SOCY 625a, Analysis of Social Structure. Scott Boorman. Monday 10-12
Develops and integrates a variety of the most promising contemporary approaches to the study of social structure and social organization.

SOCY 627a, Sociology of the Welfare State. Hannah Brueckner. Friday 2.30-5.20
The class aims at building a framework for comparisons across time and space for the way in which welfare states structure social relations, and social relations structure the welfare state. Topics include: history of the American welfare state, welfare state regimes in comparative perspective, gender and the welfare state, the state and the life course, family structure and poverty, and gender regimes and welfare state transitions. For each of six thematic sessions, a leading scholar in the field is invited as a guest lecturer.The remainder of the class sessions are devoted to discussing the literature in preparation for the guest lectures.

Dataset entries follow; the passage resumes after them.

(* ===== verification/ReplayLoop.v ===== *)
(** * The run of a replay ([send_arrivals] and [run_lookups] on the closure of
    [replay] in [feuer-replay/src/bin/replay.rs])

    The sender, the receiver and the tasks of Replay.v, with the lookups of
    ReplayCache.v and the background work of the cache.  Which of the enabled moves
    comes next, the background work before it, the readings of the clocks and the
    allocations are an arbitrary schedule from outside.  Every move brings the run
    closer to its end, so the loop below ends within its fuel under every schedule. *)

From stdpp Require Import strings.
From S2P Require Import Prelude Codec Errors Paths Disk BTree Allocation PageFormat Metadata Float64 Retention.
From S2P Require Import Historian EntryIndex Shard Writer DiskCache Recovery Admission Uring File BufferPool MemoryStore Lookup.
From S2P Require Import WriteQueue Trace TraceFiles Replay Cache ReplayCache.

(** ** Moves *)

(** The steps of [Replay.run_step]; [k] is a task's position in the set. *)
Inductive RunMove :=
  | MoveSend | MoveHangUp | MoveReceive | MoveDrained | MoveClosed | MoveReturn
  | MoveCollect (k : nat) | MoveStart (k : nat) | MoveFinish (k : nat).

(** A move, if it is enabled; [ok] is how the lookup of [MoveFinish] ended. *)
Definition apply_move (s : LookupRun) (m : RunMove) (ok : bool) : option LookupRun :=
  let '(mkLookupRun snd open ch ts tm q a p) := s in
  if returned p then None else
  match m with
  | MoveSend => match snd with i :: rest => Some (mkLookupRun rest open (ch ++ [i]) ts tm (q + 1) a p) | [] => None end
  | MoveHangUp => match snd, open with [], true => Some (mkLookupRun [] false ch ts tm q a p) | _, _ => None end
  | MoveReceive =>
      match p, ch with
      | Receiving, i :: ch => Some (mkLookupRun snd open ch (ts ++ [mkLookupTask i Spawned]) tm q a Draining)
      | _, _ => None
      end
  | MoveDrained =>
      match p with
      | Draining => if existsb is_finished ts then None else Some (mkLookupRun snd open ch ts tm q a Receiving)
      | _ => None
      end
  | MoveClosed =>
      match p, snd, open, ch with
      | Receiving, [], false, [] => Some (mkLookupRun [] false [] ts tm q a Joining)
      | _, _, _, _ => None
      end
  | MoveReturn => match p, ts with Joining, [] => Some (mkLookupRun snd open ch [] tm q a (Returned true)) | _, _ => None end
  | MoveCollect k =>
      if collecting p then
        match ts !! k with
        | Some (mkLookupTask i (Finished ok)) => Some (collect s (delete k ts) i ok)
        | _ => None
        end
      else None
  | MoveStart k =>
      match ts !! k with
      | Some (mkLookupTask i Spawned) => Some (mkLookupRun snd open ch (<[k := mkLookupTask i Running]> ts) tm (q - 1) (a + 1) p)
      | _ => None
      end
  | MoveFinish k =>
      match ts !! k with
      | Some (mkLookupTask i Running) => Some (mkLookupRun snd open ch (<[k := mkLookupTask i (Finished ok)]> ts) tm q (a - 1) p)
      | _ => None
      end
  end.

Definition candidate_moves (s : LookupRun) : list RunMove :=
  let positions := seq 0 (length (run_tasks s)) in
  [MoveSend; MoveHangUp; MoveReceive; MoveDrained; MoveClosed; MoveReturn] ++ (MoveCollect <$> positions) ++ (MoveStart <$> positions) ++ (MoveFinish <$> positions).
Definition enabled_moves (s : LookupRun) : list RunMove := filter (λ m, is_Some (apply_move s m true)) (candidate_moves s).

(** ** The run *)

(** What the system decides: the next move and the background work before it, the
    readings of the sender's clock and how many of them it takes to pass all
    deadlines, and of each lookup the start, the end and the buffer's capacity. *)
Record Schedule := mkSchedule {
  sc_choice : nat → nat;
  sc_background : nat → list (ClientOp io_error);
  sc_clock : nat → Z;
  sc_waits : nat;
  sc_started : nat → Z;
  sc_finished : nat → Z;
  sc_buffers : nat → option Z
}.

(** The requests as the lookups see them; [sent] are the sender's messages. *)
Definition arrivals_of (sc : Schedule) (rs : list Request) (sent : list (nat * Z)) : list Arrival :=
  imap (λ i rm, mkArrival i rm.1 rm.2.2 (sc_started sc i) (sc_finished sc i) (sc_buffers sc i)) (zip rs sent).

(** The tasks with the cache, the counter, what the lookups returned, and what was
    collected: the timings, or the first error. *)
Record LoopState (F : Type) := mkLoopState {
  loop_run : LookupRun;
  loop_cache : Cache F;
  loop_completed : Z;
  loop_results : gmap nat (result io_error RequestTimings);
  loop_timings : list RequestTimings;
  loop_error : option io_error
}.
Arguments mkLoopState {F} _ _ _ _ _ _.
Arguments loop_run {F} _.
Arguments loop_cache {F} _.
Arguments loop_completed {F} _.
Arguments loop_results {F} _.
Arguments loop_timings {F} _.
Arguments loop_error {F} _.

Section loop.
Context `{Hasher} `{PayloadReader F} `{FxHasher} (memory_scorer disk_scorer : RetentionScorer ObjectAccessHistories) (reclaim_sample_size : nat).
Context (key_hash : string → Z) (origin : Z) (sc : Schedule).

SOCY 627b, Gender and Society. Jennifer Bair. Friday 2.30-5.20
The class aims at laying a foundation in the sociology of gender. Topics include: the social construction of genera; the economics of gender; the (re-)production of gender inequality in education, work, and the family; gender and development; race and gender. For each of six thematic sessions, a leading scholar in the field is invited as a guest lecturer. The remainder of the class sessions are devoted to discussing the literature in preparation for the guest lectures.

SOCY 637b, The Transition to Democracy and Capitalism in Eastern Europe. Lawrence King. Thursday 2-4
Survey of the sociological accounts of Eastern Europe's "double transition" to capitalism and democracy. Focus on the competing accounts of the collapse of Communist systems, and the resulting political and economic systems that have emerged over the past six to eight years.

[SOCY 643b, Comparative Political Economy.]

[SOCY 644a, Contemporary Racial and Ethnic Formation.]

SOCY 647b, Social Processes. Scott Boorman. Monday 10-12
Focus is on identifying and exploring robust alternatives/complements to the rational choice models that have come to dominate so much of the analysis of social (including organizational) processes in recent years. Specifically, emphasis is placed on a range of mathematical models and related analytic approaches originating outside the rational choice literature-in fields such as social network analysis, evolutionary biology, organization theory, and the law. Possible starting points include: the Boorman-Levitt network matching model (see, e.g., Scott A. Boorman and Paul R. Levitt, "The network matching principle: A model of efficient resource allocation by informal social networks in nonprofit and other non-market social structures," Economics Letters, 1982, 10, 1-7) and its applications to nonprofits and complex statutes; weak ties model of job information transmission and other information transfer in elite social networks; "garbage can" models of the internal problem-solving dynamics of complex organizations.

[SOCY 650b, Modernity and Its Others: Self, Subject, and Cultural Differences.]

[SOCY 651a, Roots and Routes: Identity and Travel in African American Political Culture.]

SOCY 652au, Race, Class, and Public Policy. Dalton Conley. Tuesday 2.30-4.20
An investigation into the state of black-white inequality since the 1960s. Topics include theories of race, the role of societal institutions in perpetuating or ameliorating racial inequality, the race-class debate, and the issues of affirmative action and social policy. Also AFAM 682au.